Brig. Gen. Vicente “Ben” Tomas Garrido Blaz was the first Chamorro, or native of the Marianas Islands, from Guam to achieve the rank of brigadier general
CAMP FOSTER, Okinawa — The new Marine Corps base under construction on northern Guam will been named after one of the island’s most revered sons.
The main cantonment area of the Finegayan base, which had been referred to as Marine Corps Base Guam, will honor Marine Brig. Gen. Vicente “Ben” Tomas Garrido Blaz, according to a statement released Sunday by Guam Del. Madeleine Bordallo.
Blaz — who died in 2014 and is buried at Arlington National Cemetery — is the highest ranking Chamorro to have served in the Marines, the statement said. He also represented Guam for four terms as the territory’s delegate to the House of Representatives.
The honor was recommended by Bordallo and endorsed by Marine Corps commandant Gen. Robert Neller and Secretary of the Navy Richard Spencer, the statement said.
“We believe [the commemoration] is in the best interest of the Marine Corps, and reflects the strong and unique relationship of the Marine Corps and the people of Guam,” Neller wrote to Spencer, according to the statement.
Bordallo said she looked forward to the base being named in Blaz’s honor when it is completed in the coming years.
“As the first Chamorro Marine Corps flag officer and Guam’s former member of Congress, General Blaz embodied the values and spirit of Guam, the Chamorro people, and the U.S. Marine Corps,” she said in the statement. “He served our country and island with distinction, and he was a true patriot and statesman.”

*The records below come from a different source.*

(* ===== verification/Telemetry.v ===== *)
(** * Sensor telemetry of the ASIC chain

    Models src/components/asic/bzm_telemetry.c with its header: decoding of the
    eight-byte TDM sensor frame, the store of the latest sample per ASIC, the
    freshness and bounds tests, and the three confirmation counters that tell a
    persistent anomaly from a corrupted frame.  [float] values are the binary32
    data of [Float32].  A [NULL] argument is not modelled; the optional
    out-parameters of the confirmations are returned with the result. *)

From S2P Require Import Prelude Float32 Topology FrameParser.

(** ** Data *)

Definition BZM_CH2_CONFIRM_MAX_SAMPLES : Z := 10.

Record bzm_telemetry_bounds_t := mk_bounds {
  temperature_min_c : f32;
  temperature_max_c : f32;
  ch0_min_mv : f32;
  ch0_max_mv : f32;
  ch1_min_mv : f32;
  ch1_max_mv : f32;
  ch2_abs_max_mv : f32;
  max_stack_spread_mv : f32;
}.

Record bzm_telemetry_sample_t := mk_sample {
  sample_asic_id : Z;
  sample_timestamp_us : Z;
  received : bool;
  temperature_code : Z;
  temperature_c : f32;
  thermal_enabled : bool;
  thermal_validity : bool;
  thermal_fault : bool;
  thermal_trip : bool;
  thermal_valid : bool;
  ch0_code : Z;
  ch1_code : Z;
  ch2_code : Z;
  ch0_mv : f32;
  ch1_mv : f32;
  ch2_mv : f32;
  voltage_enabled : bool;
  voltage_fault : bool;
  voltage_trip : bool;
  voltage_valid : bool;
  pll_locked : bool;
  sample_valid : bool;
  trip : bool;
}.

(** The samples of the four ASICs, in chain order. *)
Definition bzm_telemetry_store_t : Type := list bzm_telemetry_sample_t.

Definition zero_sample (id : Z) : bzm_telemetry_sample_t :=
  let z := S754_zero false in
  {| sample_asic_id := id; sample_timestamp_us := 0; received := false; temperature_code := 0;
     temperature_c := z; thermal_enabled := false; thermal_validity := false; thermal_fault := false;
     thermal_trip := false; thermal_valid := false; ch0_code := 0; ch1_code := 0; ch2_code := 0;
     ch0_mv := z; ch1_mv := z; ch2_mv := z; voltage_enabled := false; voltage_fault := false;
     voltage_trip := false; voltage_valid := false; pll_locked := false; sample_valid := false;
     trip := false |}.

(** ** Decoding *)

Definition valid_asic_id (id : Z) : bool := bool_decide (is_Some (bzm_topology_asic_index id)).

Definition bzm_telemetry_temperature_from_code (code : Z) : f32 :=
  fadd (f32_lit (-2938) 10)
    (fdiv (fmul (f32_lit 6318 10) (fsub (f32_of_Z (Z.land code 0x0fff)) (f32_lit 1 2)))
          (f32_of_Z 4096)).

Definition bzm_telemetry_voltage_from_code_mv (code : Z) : f32 :=
  fmul (fmul (fmul (f32_of_Z 1000) (f32_lit 4 10)) (f32_lit 7067 10000))
    (fsub (fsub (fdiv (fmul (f32_of_Z 6) (f32_of_Z (Z.land code 0x3fff))) (f32_of_Z 16384))
                (fdiv (f32_of_Z 3) (f32_of_Z 16384)))
          (f32_of_Z 1)).

Definition bzm_telemetry_decode (id : Z) (data : list Z) (length : nat) (timestamp : Z)
    : option bzm_telemetry_sample_t :=
  if negb (valid_asic_id id) || negb (length =? BZM_TDM_TELEMETRY_PAYLOAD_SIZE)%nat then None
  else
    let thermal := byte_at data 0 in
    let voltage := byte_at data 2 in
    let clocks := byte_at data 7 in
    let t_code := Z.lor (Z.shiftl (Z.land thermal 0x0f) 8) (byte_at data 1) in
    let c0 := Z.lor (Z.shiftl (Z.land voltage 0x3f) 8) (byte_at data 3) in
    let c1 := Z.lor (Z.shiftl (byte_at data 4) 6) (Z.land (byte_at data 5) 0x3f) in
    let c2 := Z.lor (Z.lor (Z.shiftl (Z.land clocks 0x0f) 10) (Z.shiftl (byte_at data 6) 2))
                    (Z.shiftr (byte_at data 5) 6) in
    let th_valid := has_bits thermal 0x80 && has_bits thermal 0x40 && negb (has_bits thermal 0x20) in
    let v_valid := has_bits voltage 0x80 && negb (has_bits clocks 0x10) in
    Some
      {| sample_asic_id := id; sample_timestamp_us := timestamp; received := true;
         temperature_code := t_code;
         temperature_c := bzm_telemetry_temperature_from_code t_code;
         thermal_enabled := has_bits thermal 0x80;
         thermal_validity := has_bits thermal 0x40;
         thermal_fault := has_bits thermal 0x20;
         thermal_trip := has_bits thermal 0x10;
         thermal_valid := th_valid;
         ch0_code := c0; ch1_code := c1; ch2_code := c2;
         ch0_mv := bzm_telemetry_voltage_from_code_mv c0;
         ch1_mv := bzm_telemetry_voltage_from_code_mv c1;
         ch2_mv := bzm_telemetry_voltage_from_code_mv c2;
         voltage_enabled := has_bits voltage 0x80;
         voltage_fault := has_bits clocks 0x10;
         voltage_trip := has_bits voltage 0x40;
         voltage_valid := v_valid;
         pll_locked := has_bits clocks 0x80;
         sample_valid := th_valid && v_valid;
         trip := has_bits thermal 0x10 || has_bits voltage 0x40 |}.

(** ** The store *)

Definition bzm_telemetry_store_init : bzm_telemetry_store_t := zero_sample <$> bzm_asic_wire_ids.

Definition bzm_telemetry_store_apply_frame (store : bzm_telemetry_store_t) (frame : bzm_frame_t)
    : bool * bzm_telemetry_store_t :=
  if negb (type frame =? BZM_FRAME_TELEMETRY) || negb (valid_asic_id (asic_id frame)) then (false, store)
  else
    match bzm_topology_asic_index (asic_id frame) with
    | None => (false, store)
    | Some index =>
        match bzm_telemetry_decode (asic_id frame) (payload frame) (payload_length frame)
                (timestamp_us frame) with
        | None => (false, store)
        | Some sample => (true, <[index := sample]> store)
        end
    end.

Definition bzm_telemetry_store_get (store : bzm_telemetry_store_t) (id : Z)
    : option bzm_telemetry_sample_t :=
  match bzm_topology_asic_index id with None => None | Some index => store !! index end.

(** ** Tests *)

Definition bzm_telemetry_value_in_bounds (value minimum maximum : f32) : bool :=
  is_finite value && is_finite minimum && is_finite maximum && fle minimum maximum &&
  fle minimum value && fle value maximum.

Definition bzm_telemetry_sample_is_fresh (s : bzm_telemetry_sample_t) (now_us max_age_us : Z) : bool :=
  received s && (sample_timestamp_us s <=? now_us) && (now_us - sample_timestamp_us s <=? max_age_us).

Definition bzm_telemetry_sample_has_immediate_trip (s : bzm_telemetry_sample_t) : bool :=
  received s && trip s.

Definition bounds_are_valid (b : bzm_telemetry_bounds_t) : bool :=
  is_finite (temperature_min_c b) && is_finite (temperature_max_c b) &&
  fle (temperature_min_c b) (temperature_max_c b) &&
  is_finite (ch0_min_mv b) && is_finite (ch0_max_mv b) && fle (ch0_min_mv b) (ch0_max_mv b) &&
  is_finite (ch1_min_mv b) && is_finite (ch1_max_mv b) && fle (ch1_min_mv b) (ch1_max_mv b) &&
  is_finite (ch2_abs_max_mv b) && fle (f32_of_Z 0) (ch2_abs_max_mv b) &&
  is_finite (max_stack_spread_mv b) && fle (f32_of_Z 0) (max_stack_spread_mv b).

Definition sample_is_within_non_ch2_bounds (s : bzm_telemetry_sample_t) (b : bzm_telemetry_bounds_t) : bool :=
  if negb (bounds_are_valid b) || negb (is_finite (ch2_mv s)) then false
  else
    bzm_telemetry_value_in_bounds (temperature_c s) (temperature_min_c b) (temperature_max_c b) &&
    bzm_telemetry_value_in_bounds (ch0_mv s) (ch0_min_mv b) (ch0_max_mv b) &&
    bzm_telemetry_value_in_bounds (ch1_mv s) (ch1_min_mv b) (ch1_max_mv b) &&
    fle (fabs (fsub (ch0_mv s) (ch1_mv s))) (max_stack_spread_mv b).
Lemma reactor_attributes_results_witness :
  exists ev p t, bzm_reactor_map_result (fst running) raw = Some ev /\
    p ∈ outstanding (snd (snd running)) /\ work_template (source p) = Some t /\ share_job ev = pointee t.
Proof.
  destruct running_maps as [ev Hev].
  destruct (reactor_attributes_results write None fl running raw ev running_reachable Hev)
    as (p & t & Hp & _ & _ & _ & Ht & Hj & _).
  exists ev, p, t. split; [exact Hev|]. split; [exact Hp|]. split; [exact Ht|exact Hj].
Defined.

Lemma reactor_flush_barrier_witness :
  exists p e, p ∈ outstanding (snd (snd running)) /\ scheduled_engine_at 1 = Some e /\
    engine_id p = physical_id e.
Proof.
  destruct running_maps as [ev Hev].
  assert (Hfl : flushed (snd (snd running)) = true) by (vm_compute; reflexivity).
  assert (Hc : engine_count (config (fst running)) = 2) by (vm_compute; reflexivity).
  refine (reactor_flush_barrier write None fl running raw ev 1 running_reachable Hev Hfl _).
  rewrite Hc. split; [discriminate|reflexivity].
Defined.
End Demo.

Blaz was born in Guam’s capital, Agana, on Feb. 14, 1928, according to his congressional biography. He was 13 years old when the Japanese invaded during World War II, beginning a brutal occupation.
Under Japanese rule, Blaz worked in their labor camps, the biography said. He built aviation fields, planted rice and dug trenches until Marine landings in July 1944 that liberated the island.
After the war, Blaz graduated from the University of Notre Dame, the biography said. He joined the Marine Corps Reserve while in school and was commissioned as a second lieutenant.
He served two tours in Japan and one in Vietnam, commanding one of Guam’s liberators, the 9th Marine Regiment, the biography said. He rose to the rank of brigadier general in 1977 and was awarded the Legion of Merit, the Bronze Star with “V” device, the Navy Commendation Medal and the Vietnam Cross of Gallantry. His career spanned 29 years.
Blaz married and had two sons, the biography said. After getting out of the service, he returned to his home island, where he taught at the University of Guam.
He was elected to Congress for the first time in 1984 as a Republican, just the second delegate to represent Guam, the biography said. He is best remembered for his advocacy in seeing the return of unused U.S. military land to the people of Guam, publicizing Guam’s role during World War II, fighting for federal benefits for low-income, disabled and elderly constituents and for attempting to establish Guam as an American commonwealth rather than an unincorporated U.S. territory.
“We on Guam paid our dues — as heavily in war as in peace — to prove our loyalty and pride as members of the American family,” Blaz said, according to the biography. “Still, we have never enjoyed equal status with other Americans — either politically or economically.”
The Marine base that will bear Blaz’s name is a product of the Marine Corps’ Asia-Pacific realignment, an effort to reduce the burden on Okinawa in southern Japan by shifting forces to Guam, Hawaii, mainland Japan and rotationally to Australia.
The $8.7 billion project will send about 4,000 Okinawa-based Marines to Guam in the mid-2020s, though there is no deadline set for the project’s completion.
The first piece built at the new base, unaccompanied Marine barracks, is scheduled to be finished in about two years.